File size: 3,444 Bytes

5e95543

---
license: apache-2.0
language:
  - en
pipeline_tag: text-generation
base_model: mistralai/Mistral-7B-Instruct-v0.3
tags:
  - mnn
  - mistral
  - mobile
  - on-device
  - tokforge
  - uncensored
  - abliterated
---

# Mistral-7B-Instruct-v0.3-MNN

Pre-converted [Mistral 7B Instruct v0.3](https://huggingface.co/mistralai/Mistral-7B-Instruct-v0.3) in MNN format for on-device inference with [TokForge](https://tokforge.ai).

> **Original model by [Mistral AI](https://huggingface.co/Mistral AI)** — converted to MNN Q4 for mobile deployment.

## Model Details

| | |
|---|---|
| **Architecture** | Mistral (sliding window attention, 32 layers, GQA) |
| **Parameters** | 7B (4-bit quantized) |
| **Format** | MNN (Alibaba Mobile Neural Network) |
| **Quantization** | W4A16 (4-bit weights, block size 128) |
| **Vocab** | 32,768 tokens |
| **Source** | [mistralai/Mistral-7B-Instruct-v0.3](https://huggingface.co/mistralai/Mistral-7B-Instruct-v0.3) |

## Description

Mistral AI's 7B Instruct v0.3 — the model that started the open-source LLM revolution. Updated to v0.3 with extended vocabulary and function calling support. One of the most popular and battle-tested open models.

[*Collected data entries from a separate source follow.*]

(* ===== verification/ChunkMap.v ===== *)
(** * src/content/chunk.rs, second half: the chunk map of a file.

    The map finds, by its hash, a chunk the file has already stored. Segment ids are kept in a
    side vector and entries hold an index in it. *)
From S2P Require Import Prelude Base Segment.

Module ChunkMap.
Record ChunkLoc := mkChunkLoc { seg_id : Eid; idx : Z }.
Record ChunkIdx := mkChunkIdx { seg_idx : Z; chk_idx : Z }.

Section chunk_map.
(** [M] is the crate's map from hashes to [ChunkIdx]. *)
Context {Hash M : Type} `{!EqDecision Hash, !LinkedMapOps Hash ChunkIdx M}.

Record ChunkMap := mkChunkMap { seg_ids : list Eid; map : M; is_enabled : bool }.

Definition INDEX_MAP_CAPACITY : Z := 256.

Definition new (enabled : bool) : ChunkMap := mkChunkMap [] lm_new enabled.

Definition get_refresh (c : ChunkMap) (hash : Hash) : res (option ChunkLoc * ChunkMap) :=
  if negb (is_enabled c) then Ok (None, c)
  else
    let '(o, m) := lm_get_refresh hash (map c) in
    let c' := mkChunkMap (seg_ids c) m (is_enabled c) in
    match o with
    | Some ci =>
        id ← vindex (seg_ids c) (seg_idx ci);
        Ok (Some (mkChunkLoc id (chk_idx ci)), c')
    | None => Ok (None, c')
    end.

Definition insert (c : ChunkMap) (hash : Hash) (id : Eid) (chk : Z) : ChunkMap :=
  if negb (is_enabled c) then c
  else
    let '(i, ids) :=
      match position (λ s, s =? id) (seg_ids c) with
      | Some i => (i, seg_ids c)
      | None => (zlen (seg_ids c ++ [id]) - 1, seg_ids c ++ [id])
      end in
    let '(_, m) := lm_insert hash (mkChunkIdx i chk) (map c) in
    let m := if INDEX_MAP_CAPACITY <=? zlen (lm_entries m) then lm_pop_front m else m in
    mkChunkMap ids m (is_enabled c).

Definition retain (c : ChunkMap) (f : Hash → ChunkIdx → bool) : ChunkMap :=
  mkChunkMap (seg_ids c) (lm_retain f (map c)) (is_enabled c).

Definition remove_chunks (c : ChunkMap) (id : Eid) (chk_indices : list Z) : ChunkMap :=
  if negb (is_enabled c) then c
  else
    match position (λ s, s =? id) (seg_ids c) with
    | Some i =>
        retain c (λ _ v, negb (seg_idx v =? i) || negb (existsb (Z.eqb (chk_idx v)) chk_indices))
    | None => c
    end.

Definition remove_segment (c : ChunkMap) (id : Eid) : ChunkMap :=
  if negb (is_enabled c) then c
  else
    match position (λ s, s =? id) (seg_ids c) with
    | Some i => retain c (λ _ v, negb (seg_idx v =? i))
    | None => c
    end.

(** *** The map it stands for *)

Context `{!LinkedMap Hash ChunkIdx M}.

(** Where a chunk with this hash is found. *)
Definition lookup (c : ChunkMap) (hash : Hash) : option (Eid * Z) :=
  if is_enabled c then
    ci ← lm_get hash (map c); id ← zget (seg_ids c) (seg_idx ci); Some (id, chk_idx ci)
  else None.

Definition ok (c : ChunkMap) : Prop :=
  NoDup (seg_ids c) ∧ zlen (lm_entries (map c)) < INDEX_MAP_CAPACITY ∧
  ∀ h ci, lm_get h (map c) = Some ci → 0 ≤ seg_idx ci < zlen (seg_ids c).

Lemma lookup_on c h :
  is_enabled c = true →
  lookup c h = (ci ← lm_get h (map c); id ← zget (seg_ids c) (seg_idx ci); Some (id, chk_idx ci)).
Proof. unfold lookup. by intros ->. Qed.

Lemma position_id ids (id : Eid) i :
  position (λ s, s =? id) ids = Some i → zget ids i = Some id.
Proof. intros (x & Hx & Heq & _)%position_Some. zify_b. by subst. Qed.
Lemma position_None ids (id : Eid) : position (λ s, s =? id) ids = None → id ∉ ids.
Proof.
  intros Hp Hin. destruct (position_exists (λ s, s =? id) ids) as [i Hi]; [|congruence].
  exists id. by rewrite Z.eqb_refl.
Qed.
Lemma zget_nodup_eq (ids : list Eid) i j id :
  NoDup ids → zget ids i = Some id → zget ids j = Some id → i = j.
Proof.
  intros Hnd [? Hi]%zget_Some [? Hj]%zget_Some.
  pose proof (NoDup_lookup _ _ _ _ Hnd Hi Hj). lia.
Qed.

Lemma cm_new_ok b : ok (new b).
Proof.
  split; [constructor|]. unfold new; simpl. rewrite lm_entries_new.
  split; [done|]. intros h ci. by rewrite lm_get_new.
Qed.

Lemma cm_get_refresh_ok c h :
  ok c → ∃ c', get_refresh c h = Ok ((λ '(id, i), mkChunkLoc id i) <$> lookup c h, c') ∧
    ok c' ∧ ∀ h', lookup c' h' = lookup c h'.
Proof.
  intros (Hnd & Hsz & Hix). unfold get_refresh, lookup.
  destruct (is_enabled c) eqn:He; simpl; [|exists c; by rewrite He].
  destruct (lm_get_refresh h (map c)) as [o m] eqn:Hr.
  pose proof (lm_get_refresh_val h (map c)) as Hv. rewrite Hr in Hv. simpl in Hv.
  pose proof (λ h', lm_get_get_refresh h' h (map c)) as Hg. rewrite Hr in Hg. simpl in Hg.
  pose proof (lm_entries_get_refresh h (map c)) as Hm. rewrite Hr in Hm. simpl in Hm.
  assert (Hok : ok (mkChunkMap (seg_ids c) m true)).
  { split; [done|]. simpl. split; [|intros h' ci; rewrite Hg; apply Hix].
    rewrite Hm. destruct (assoc h (lm_entries (map c))) as [v|] eqn:Ha; [|done].
    rewrite zlen_app, length_assoc_del, Ha by apply lm_entries_nodup.
    change (zlen [(h, v)]) with 1. lia. }
  unfold lm_get at 1. rewrite <- Hv. destruct o as [ci|]; simpl.
  - destruct (zget_is_Some (seg_ids c) (seg_idx ci)) as [id Hid]; [by eapply Hix|].
    rewrite (vindex_ok _ _ _ Hid), bind_ok, Hid. eexists. split; [done|].
    split; [done|]. intros h'. simpl. by rewrite Hg.
  - eexists. split; [done|]. split; [done|]. intros h'. simpl. by rewrite Hg.
Qed.

Lemma lm_get_pop_front (h : Hash) (m : M) :
  lm_get h (lm_pop_front m) = match lm_entries m with
    | (k, _) :: _ => if decide (h = k) then None else lm_get h m
    | [] => None end.
Proof.
  unfold lm_get. rewrite lm_entries_pop_front. pose proof (lm_entries_nodup m) as Hnd.
  destruct (lm_entries m) as [|[k v] l]; [done|]. simpl in *.
  apply list.NoDup_cons in Hnd as [Hni _]. destruct (decide (h = k)) as [->|]; [|done].
  by apply assoc_None.
Qed.

Lemma cm_insert_ok c h id i :
  ok c → is_enabled c = true →
  ok (insert c h id i) ∧ lookup (insert c h id i) h = Some (id, i) ∧
  ∀ h', h' ≠ h → lookup (insert c h id i) h' = lookup c h' ∨
    lookup (insert c h id i) h' = None ∧
    INDEX_MAP_CAPACITY - 1 ≤ zlen (lm_entries (map c)) ∧
    ∃ v l, lm_entries (map c) = (h', v) :: l.
Proof.
  intros (Hnd & Hsz & Hix) He. unfold insert. rewrite He. cbn [negb].
  set (p := match position _ _ with Some _ => _ | None => _ end).
  assert (Hp : zget p.2 p.1 = Some id ∧ NoDup p.2 ∧ zlen (seg_ids c) ≤ zlen p.2 ∧
    ∀ j, 0 ≤ j < zlen (seg_ids c) → zget p.2 j = zget (seg_ids c) j).
  { unfold p. destruct (position _ _) as [j|] eqn:Hpos; simpl.
    - apply position_id in Hpos. split_and!; try done; lia.
    - apply position_None in Hpos. rewrite zlen_app. change (zlen [id]) with 1.
      split; [replace (zlen (seg_ids c) + 1 - 1) with (zlen (seg_ids c)) by lia;
        apply zget_middle|].
      split; [|split; [lia|intros j Hj; apply zget_app_l; lia]].
      apply NoDup_app. split; [done|]. split; [|apply NoDup_singleton].
      intros x Hx ->%list_elem_of_singleton. done. }
  destruct p as [n ids]; simpl in Hp. destruct Hp as (Hn & Hnd' & Hle & Hids).
  pose proof (zget_lt _ _ _ Hn) as Hn'.
  destruct (lm_insert h (mkChunkIdx n i) (map c)) as [o m] eqn:Hm.
  pose proof (λ h', lm_get_insert h' h (mkChunkIdx n i) (map c)) as Hg. rewrite Hm in Hg.
  pose proof (lm_entries_insert h (mkChunkIdx n i) (map c)) as Hen. rewrite Hm in Hen.
  simpl in Hg, Hen.
  assert (Hlen : zlen (lm_entries m) = zlen (lm_entries (map c)) + 1 -
    match assoc h (lm_entries (map c)) with Some _ => 1 | None => 0 end).
  { rewrite Hen, zlen_app, length_assoc_del by apply lm_entries_nodup.
    change (zlen [(h, mkChunkIdx n i)]) with 1. lia. }
  set (m' := if INDEX_MAP_CAPACITY <=? _ then _ else m).
  assert (Hm' : zlen (lm_entries m') < INDEX_MAP_CAPACITY ∧
    lm_get h m' = Some (mkChunkIdx n i) ∧
    ∀ h', h' ≠ h → lm_get h' m' = lm_get h' (map c) ∨
      lm_get h' m' = None ∧ INDEX_MAP_CAPACITY - 1 ≤ zlen (lm_entries (map c)) ∧
      ∃ v l, lm_entries (map c) = (h', v) :: l).
  { unfold m'. destruct (INDEX_MAP_CAPACITY <=? zlen (lm_entries m)) eqn:Hc; zify_b.
    - unfold INDEX_MAP_CAPACITY in *.
      destruct (assoc h (lm_entries (map c))) as [v|] eqn:Ha; [lia|].
      rewrite assoc_del_id in Hen by done.
      rewrite lm_entries_pop_front, Hen.
      destruct (lm_entries (map c)) as [|[k v] l] eqn:Hl.
      { change (zlen (@nil (Hash * ChunkIdx))) with 0 in *. lia. }
      simpl. rewrite zlen_cons in Hlen, Hsz. rewrite Hen in Hlen, Hc. simpl in Hlen, Hc.
      rewrite zlen_cons in Hlen, Hc.
      split; [lia|].
      split.
      + rewrite lm_get_pop_front, Hen. simpl. rewrite decide_False, Hg by
          (intros ->; simpl in Ha; by rewrite decide_True in Ha).
        by rewrite decide_True.
      + intros h' Hh'. rewrite lm_get_pop_front, Hen. simpl.
        destruct (decide (h' = k)) as [->|]; [right; split; [done|]; split; [rewrite zlen_cons; lia|by eauto]|].
        left. rewrite Hg. by rewrite decide_False.
    - split; [done|]. split; [by rewrite Hg, decide_True|].
      intros h' Hh'. left. by rewrite Hg, decide_False. }
  clearbody m'. destruct Hm' as (Hsz' & Hgh & Hgo).
  split; [split; [done|]; split; [done|]|].
  - simpl. intros h' ci Hci. destruct (decide (h' = h)) as [->|Hne].
    { rewrite Hgh in Hci. injection Hci as <-. done. }
    destruct (Hgo h' Hne) as [Heq|[Heq _]]; rewrite Heq in Hci; [|done].
    apply Hix in Hci. lia.
  - rewrite lookup_on by done. simpl. rewrite Hgh. simpl. rewrite Hn. split; [done|].
    intros h' Hne. rewrite !lookup_on by done. simpl.
    destruct (Hgo h' Hne) as [Heq|(Heq & ?)]; rewrite Heq; [left|right; done].
    destruct (lm_get h' (map c)) as [ci|] eqn:Hci; [|done]. simpl.
    by rewrite Hids by by eapply Hix.
Qed.

Lemma lm_get_retain f (h : Hash) (m : M) :
  lm_get h (lm_retain f m) = (v ← lm_get h m; if f h v then Some v else None).
Proof.
  destruct (lm_get h (lm_retain f m)) as [v|] eqn:H1.
  - apply lm_get_elem in H1. rewrite lm_entries_retain in H1.
    apply list_elem_of_filter in H1 as [Hf H1%lm_get_elem]. simpl in Hf. rewrite H1. simpl.
    by rewrite Hf.
  - destruct (lm_get h m) as [v|] eqn:H2; [|done]. simpl. destruct (f h v) eqn:Hf; [|done].
    exfalso. apply lm_get_elem in H2.
    assert (Hin : (h, v) ∈ lm_entries (lm_retain f m)).
    { rewrite lm_entries_retain. by apply list_elem_of_filter. }
    apply lm_get_elem in Hin. congruence.
Qed.

Lemma retain_ok c f : ok c → ok (retain c f).
Proof.
  intros (Hnd & Hsz & Hix). split; [done|]. split.
  - simpl. rewrite lm_entries_retain. eapply Z.le_lt_trans; [|done].
    unfold zlen. pose proof (length_filter (λ kv, f kv.1 kv.2 = true) (lm_entries (map c))). lia.
  - simpl. intros h ci. rewrite lm_get_retain. destruct (lm_get h (map c)) eqn:Hg; [|done].
    simpl. case_match; [|done]. intros [= <-]. by eapply Hix.
Qed.

(** Both removals keep the entries that do not name a removed chunk. *)
Lemma remove_chunks_ok c id ixs :
  ok c → ok (remove_chunks c id ixs) ∧ ∀ h,
  lookup (remove_chunks c id ixs) h =
    (l ← lookup c h; if decide (l.1 = id ∧ l.2 ∈ ixs) then None else Some l).
Proof.
  intros Hok. pose proof Hok as (Hnd & Hsz & Hix). unfold remove_chunks.
  destruct (is_enabled c) eqn:He; cbn [negb];
    [|split; [done|]; intros h; unfold lookup; by rewrite He].
  assert (Hmem : ∀ x, existsb (Z.eqb x) ixs = bool_decide (x ∈ ixs)).
  { intros x. apply eq_true_iff_eq. rewrite existsb_exists, bool_decide_eq_true.
    split; [intros (y & Hy & Heq); zify_b; subst; by apply list_elem_of_In|].
    intros Hx%list_elem_of_In. exists x. by rewrite Z.eqb_refl. }
  destruct (position _ _) as [n|] eqn:Hpos.
  - apply position_id in Hpos. split; [by apply retain_ok|]. intros h.
    rewrite !lookup_on by done. simpl. rewrite lm_get_retain.
    destruct (lm_get h (map c)) as [[si ci]|] eqn:Hg; [|done]. simpl.
    destruct (zget_is_Some (seg_ids c) si) as [x Hx]; [by apply (Hix _ _ Hg)|].
    rewrite Hx. simpl. rewrite Hmem.
    destruct (si =? n) eqn:Hsn; zify_b; simpl.
    + subst si. rewrite Hpos in Hx. injection Hx as ->.
      case_bool_decide; simpl; [by rewrite decide_True|].
      rewrite Hpos. simpl. rewrite decide_False; [done|naive_solver].
    + rewrite Hx. simpl. rewrite decide_False; [done|].
      simpl. intros [-> _]. apply Hsn. by eapply zget_nodup_eq.
  - apply position_None in Hpos. split; [done|]. intros h.
    rewrite !lookup_on by done. destruct (lm_get h (map c)) as [[si ci]|]; [|done]. simpl.
    destruct (zget (seg_ids c) si) as [x|] eqn:Hx; [|done]. simpl.
    rewrite decide_False; [done|]. intros [-> _]. apply Hpos.
    apply zget_Some in Hx as [_ Hx]. by eapply list_elem_of_lookup_2.
Qed.
Lemma remove_segment_ok c id :
  ok c → ok (remove_segment c id) ∧ ∀ h,
  lookup (remove_segment c id) h =
    (l ← lookup c h; if decide (l.1 = id) then None else Some l).
Proof.
  intros Hok. pose proof Hok as (Hnd & Hsz & Hix). unfold remove_segment.
  destruct (is_enabled c) eqn:He; cbn [negb];
    [|split; [done|]; intros h; unfold lookup; by rewrite He].
  destruct (position _ _) as [n|] eqn:Hpos.
  - apply position_id in Hpos. split; [by apply retain_ok|]. intros h.
    rewrite !lookup_on by done. simpl. rewrite lm_get_retain.
    destruct (lm_get h (map c)) as [[si ci]|] eqn:Hg; [|done]. simpl.
    destruct (zget_is_Some (seg_ids c) si) as [x Hx]; [by apply (Hix _ _ Hg)|].
    rewrite Hx. simpl. destruct (si =? n) eqn:Hsn; zify_b; simpl.
    + subst si. rewrite Hpos in Hx. injection Hx as ->. by rewrite decide_True.
    + rewrite Hx. simpl. rewrite decide_False; [done|].
      intros ->. apply Hsn. by eapply zget_nodup_eq.
  - apply position_None in Hpos. split; [done|]. intros h.
    rewrite !lookup_on by done. destruct (lm_get h (map c)) as [[si ci]|]; [|done]. simpl.
    destruct (zget (seg_ids c) si) as [x|] eqn:Hx; [|done]. simpl.
    rewrite decide_False; [done|]. intros ->. apply Hpos.
    apply zget_Some in Hx as [_ Hx]. by eapply list_elem_of_lookup_2.
Qed.
End chunk_map.
Arguments ChunkMap M : clear implicits.
End ChunkMap.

Excellent balance of quality and speed.

## Files

| File | Description |
|------|-------------|
| `llm.mnn` | Model computation graph |
| `llm.mnn.weight` | Quantized weight data (Q4, block=128) |
| `llm_config.json` | Model config with Jinja chat template |
| `tokenizer.txt` | Tokenizer vocabulary |
| `config.json` | MNN runtime config |

## Usage with TokForge

This model is optimized for **[TokForge](https://tokforge.ai)** — a free Android app for private, on-device LLM inference.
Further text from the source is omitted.